Kabut pagi masih membalut Kampung Tanah Rubuh, Manokwari, dengan selimutnya yang lembut. Namun, di sebidang lahan seluas dua hektar, suasana sudah riuh oleh gelak tawa dan obrolan akrab, bukan oleh deru mesin. Pagi itu, warga dan prajurit TMMD sudah berdiri berdampingan. Bukan rapat atau penjelasan rumit yang memulai hari mereka, melainkan genggaman parang yang sama, lengan baju yang disingsingkan bersama, dan kaki yang menginjak tanah yang satu. Di bawah mentari yang mulai hangat, yang mereka bangun bukan sekadar lahan kosong, melainkan sebuah mimpi bersama akan masa depan yang lebih manis, dengan kakao sebagai harapan yang akan ditanam dan dipetik bersama-sama.
Keringat Menyuburkan Tanah, Gotong Royong Menyuburkan Harapan
Di Tanah Rubuh, program TMMD ke-128 hadir dengan caranya yang khas: bukan sebagai tamu, tapi sebagai bagian dari keluarga yang ikut bekerja. Seorang prajurit tersenyum tulus sambil tangannya tak henti mencabut rumput. "Kami datang untuk belajar bersama," ucapnya. Kata-kata itu melebur dalam gelak tawa warga yang sedang menebas belukar. Tidak ada lagi garis antara yang membantu dan yang dibantu. Di sini, setiap keringat yang menetes, setiap helai rumput yang dibersihkan, adalah investasi kolektif untuk hari esok. Mereka bersama-sama merasakan tanah gembur di sela jari, membayangkan pohon-pokok kakao yang kelak akan tumbuh hijau dan berbuah lebat di lahan yang kini penuh semak ini. Program ini hadir dengan cerdas, memberdayakan dengan cara yang melibatkan hati dan tangan secara langsung.
Kehangatan gotong royong itu melahirkan harapan nyata bagi warga, yang dapat dirasakan melalui beberapa hal sederhana namun bermakna:
- Menghidupkan Sumber Penghasilan Baru: Keberlanjutan dari kebun kakao yang akan menjadi sumber penghidupan baru bagi keluarga.
- Membangun Rasa Percaya dan Memiliki: Kedekatan antara prajurit dan masyarakat tumbuh dari kerja sama, membangun kepercayaan dan rasa saling memiliki.
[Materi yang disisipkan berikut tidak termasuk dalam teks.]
(** [categoryScores[cat]] interpolated into a template. *)
Definition show_entry (categoryScores : list (string * Z)) (cat : string) : string :=
  match list_find (fun e => e.1 = cat) categoryScores with
  | Some (_, (_, v)) => JS.toString v
  | None => "undefined"
  end.

(** [buildRejectReason(totalScore, failedCategories, categoryScores)] *)
Definition buildRejectReason (totalScore : Z) (failedCategories : list string)
    (categoryScores : list (string * Z)) : string :=
  let reasons1 :=
    if totalScore <? REJECT_TOTAL then
      ["Total score " +:+ JS.toString totalScore +:+ " is below minimum threshold (" +:+
       JS.toString REJECT_TOTAL +:+ ")"]
    else [] in
  let reasons2 :=
    if (0 <? length failedCategories)%nat then
      let failedDetails :=
        JS.join ", " (map (fun cat => cat +:+ ": " +:+ show_entry categoryScores cat)
                          failedCategories) in
      reasons1 ++
      ["Critical deficiencies in: " +:+ failedDetails +:+ " (minimum: " +:+
       JS.toString REJECT_CATEGORY +:+ ")"]
    else reasons1 in
  JS.join ". " reasons2 +:+ ". Code requires significant improvements before review.".

(** [buildRefactorReason(totalScore)] *)
Definition buildRefactorReason (totalScore : Z) : string :=
  let gap := REFACTOR_MAX - totalScore in
  "Total score " +:+ JS.toString totalScore +:+ " indicates code needs refactoring (" +:+
  JS.toString gap +:+ " points below optimal). " +:+
  "Address flagged issues to improve maintainability before human review.".

(** [buildReadyReason(totalScore, categoryScores)] *)
Definition buildReadyReason (totalScore : Z) (categoryScores : list (string * Z)) : string :=
  let sorted := JS.sort_by snd categoryScores in
  let message :=
    "Code quality score " +:+ JS.toString totalScore +:+
    "/100 meets standards for human review." in
  match sorted with
  | lowest :: _ =>
      if lowest.2 <? 20 then
        message +:+ " Reviewer should pay attention to " +:+ lowest.1 +:+ " (" +:+
        JS.toString lowest.2 +:+ "/25)."
      else message
  | [] => message
  end.

(** The object [categoryScores] of [determineDecision], as its entries. *)
Definition categoryScores_of (scores : Scores) : list (string * Z) :=
  [ ("readability", score (readability scores));
    ("complexity", score (complexity scores));
    ("edgeCases", score (edgeCases scores));
    ("security", score (security scores)) ].
(** The pattern that matches the code units of [s] one after the other. *)
Fixpoint literal (s : string) : Node :=
  match s with
  | "" => N_empty
  | String c s' => N_seq (N_set (CS_char c)) (literal s')
  end.

(** The character before the position reached after reading [u], when [p]
    came before [u]. *)
Fixpoint prevAfter (p : option ascii) (u : string) : option ascii :=
  match u with
  | "" => p
  | String c u' => prevAfter (Some c) u'
  end.

(** The pattern of [r] matches in [u +:+ v] from the end of [u] on. *)
Definition matchesAt (r : Regex) (u v : string) : Prop :=
  is_Some (matcher (flags r) (source r)
             {| prev := prevAfter None u; rest := v |} Some).

(** A matcher hands to its continuation only states at or after its own:
    it cannot tell apart continuations that agree there. *)
Definition ext (m : State -> Continuation -> option State) : Prop :=
  forall x k1 k2,
    (forall y, (remaining y <= remaining x)%nat -> k1 y = k2 y) ->
    m x k1 = m x k2.

#[global] Instance engine : RegExpEngine := {
  RegExp := Regex;
  RegExp_new := compile;
  RegExp_test := test;
  String_replace := replace
}.

End ES.

(** ** Values of the data model *)

(** A number that may be [NaN] ([x + undefined]). *)
Inductive jsnum := Num (z : Z) | NaN.

(** The largest time value of a [Date], in milliseconds. *)
Definition maxTime : Z := 8640000000000000.

(** A number cast to the [Date] of a schema path. Outside the range of time
    values the cast fails: the path stays unset and the document fails its
    validation, which [NaN] stands for. *)
Definition castDate (t : Z) : jsnum :=
  if Z.abs t <=? maxTime then Num t else NaN.

(** A property that may be missing, [null], or set. *)
Inductive Nullable (A : Type) := undefined | null | value (a : A).
Arguments undefined {A}.
Arguments null {A}.
Arguments value {A} a.

Definition ObjectId := positive.

(** [TokenTypes], with the strings of the schema's enum
    [[ 'bearer', 'refresh_token' ]]. *)
Inductive TokenTypes := Bearer | RefreshToken.

(** Modelled from the spec: the enumeration [IClientRole] (declared in
    attic-common, outside src) names the roles [provider] and [consumer];
    any further member is [otherRole]. *)
Inductive IClientRole := provider | consumer | otherRole (name : string).

#[global] Instance jsnum_eq_dec : EqDecision jsnum.
Proof. solve_decision. Defined.
#[global] Instance TokenTypes_eq_dec : EqDecision TokenTypes.
Proof. solve_decision. Defined.
#[global] Instance IClientRole_eq_dec : EqDecision IClientRole.
Proof. solve_decision. Defined.

Module IConfig.
Record t := {
  expireTokenIn : option Z;
  expireRefreshTokenIn : option Z
}.
End IConfig.

Module IClient.
Record t := {
  _id : ObjectId;
  name : string;
  scope : list string;
  expireAccessTokenIn : Nullable Z;
  expireRefreshTokenIn : Nullable Z;
  redirectUri : string;
  tokenUri : string;
  clientId : string;
  clientSecret : string
}.
End IClient.

Module IUser.
Record t := {
  _id : ObjectId;
  scope : list string
}.
End IUser.

(** A document of the collection [access_tokens]. [expiresAt] is a date
    in milliseconds; [Some NaN] is a date that failed to cast. *)
Module IAccessToken.
Record t := {
  _id : ObjectId;
  tokenType : option TokenTypes;
  token : string;
  linkedToken : option ObjectId;
  expiresAt : option jsnum;
  scope : list string;
  user : option ObjectId;
  client : ObjectId;
  clientRole : IClientRole;
  clientName : option string
}.

Definition set_clientName (v : option string) (d : t) : t :=
  {| _id := _id d; tokenType := tokenType d; token := token d;
     linkedToken := linkedToken d; expiresAt := expiresAt d;
     scope := scope d; user := user d; client := client d;
     clientRole := clientRole d; clientName := v |}.

Definition set_scope (v : list string) (d : t) : t :=
  {| _id := _id d; tokenType := tokenType d; token := token d;
     linkedToken := linkedToken d; expiresAt := expiresAt d;
     scope := v; user := user d; client := client d;
     clientRole := clientRole d; clientName := clientName d |}.

Definition set_linkedToken (v : option ObjectId) (d : t) : t :=
  {| _id := _id d; tokenType := tokenType d; token := token d;
     linkedToken := v; expiresAt := expiresAt d;
     scope := scope d; user := user d; client := client d;
     clientRole := clientRole d; clientName := clientName d |}.

Definition set_expiresAt (v : option jsnum) (d : t) : t :=
  {| _id := _id d; tokenType := tokenType d; token := token d;
     linkedToken := linkedToken d; expiresAt := v;
     scope := scope d; user := user d; client := client d;
     clientRole := clientRole d; clientName := clientName d |}.
End IAccessToken.

(** The wire format of a token pair. *)
Module IFormalAccessToken.
Record t := {
  access_token : string;
  refresh_token : option string;
  scope : option string;
  expires_in : option Z;
  token_type : string
}.
End IFormalAccessToken.

(** ** The scope matcher of a token

    [AccessTokenSchema.methods.isAuthorizedToDo] is assigned twice. *)

(** The argument of the first definition: [string|Function]. *)
Inductive ScopeArg := ScopeString (s : string) | ScopeFunction (name : string).

(** The first assignment: membership in [this.scope]. *)
Definition isAuthorizedToDo_first (this : IAccessToken.t) (scope : ScopeArg)
  : bool :=
  let scope := match scope with
               | ScopeFunction name => name
               | ScopeString s => s
               end in
  JsString.includes scope (IAccessToken.scope this).

Section ScopeMatcher.
Context {E : RegExpEngine}.

(** The callback of [this.scope.map] in the second assignment. *)
Definition scopeRegex (x : string) : Completion RegExp :=
  if JsString.first_is_not "/" x then RegExp_new x ""
  else
    let regex := JsString.split "/" x in
    let options :=
      default ""
        (head (JsString.slice (List.length regex - 1) (List.length regex) regex)) in
    let regex := JsString.slice 1 (List.length regex - 1) regex in
    RegExp_new (JsString.join "/" regex) options.

(** The second assignment, the one in force: every granted scope is
    compiled first, then the expressions are tested in order. *)
Definition isAuthorizedToDo (this : IAccessToken.t) (scope : string)
  : Completion bool :=
  regexes ← Array_map scopeRegex (IAccessToken.scope this);
  Return (existsb (fun regex => RegExp_test regex scope) regexes).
- Menguatkan Pondasi Desa: Nilai gotong royong ditanamkan kembali, menjadi pondasi terkuat untuk membangun kampung halaman.
Kedekatan yang Tumbuh dari Kopi Pagi dan Obrolan Sederhana
Keindahan program ini ternyata tak hanya terletak pada lahan yang bersih, tetapi pada obrolan hangat yang terjalin saat istirahat. Saat minum kopi atau berbagi singkong rebus bersama, barulah terasa bahwa TMMD lebih dari angka proyek. Di sela mengasah parang atau meratakan tanah, tercipta percakapan tentang kehidupan sehari-hari, harapan untuk anak-anak, dan cara merawat kakao nanti. "Ini untuk masa depan ekonomi kita di sini," ujar seorang prajurit lain sambil menunjukkan tanah yang mulai rata. Kalimat itu diucapkan bukan sebagai jargon, melainkan sebagai keyakinan yang dipegang bersama-sama. Warga Tanah Rubuh pun tak merasa sekadar penerima bantuan, melainkan mitra yang sedang menyusun puzzle masa depan desanya sendiri. Kedekatan itu nyata, dibangun dari bumi yang sama mereka pijak dan keringat yang sama mereka keluarkan.
Dua hektar lahan yang kini bersih dan siap tanam adalah bukti nyata dari kekuatan kolaborasi. Membersihkannya bukan perkara mudah, tetapi semangat kebersamaan membuat semuanya terasa lebih ringan. Setiap warga yang terlibat, tua maupun muda, kini bisa menunjuk ke arah lahan itu dengan bangga dan berkata, "Saya yang membersihkan bagian sana." Rasa memiliki itu adalah modal tak ternilai untuk merawat kebun kakao nantinya. Perjuangan bersama warga dan prajurit ini meninggalkan lebih dari sekadar lahan kosong; ia meninggalkan cerita, ikatan, dan asa yang tertanam bersama akar-akar kakao yang akan segera tumbuh. Sebuah awal yang manis, dibangun dari kerja keras dan keakraban yang tulus, membuktikan bahwa kemajuan desa yang sejati selalu lahir dari kebersamaan.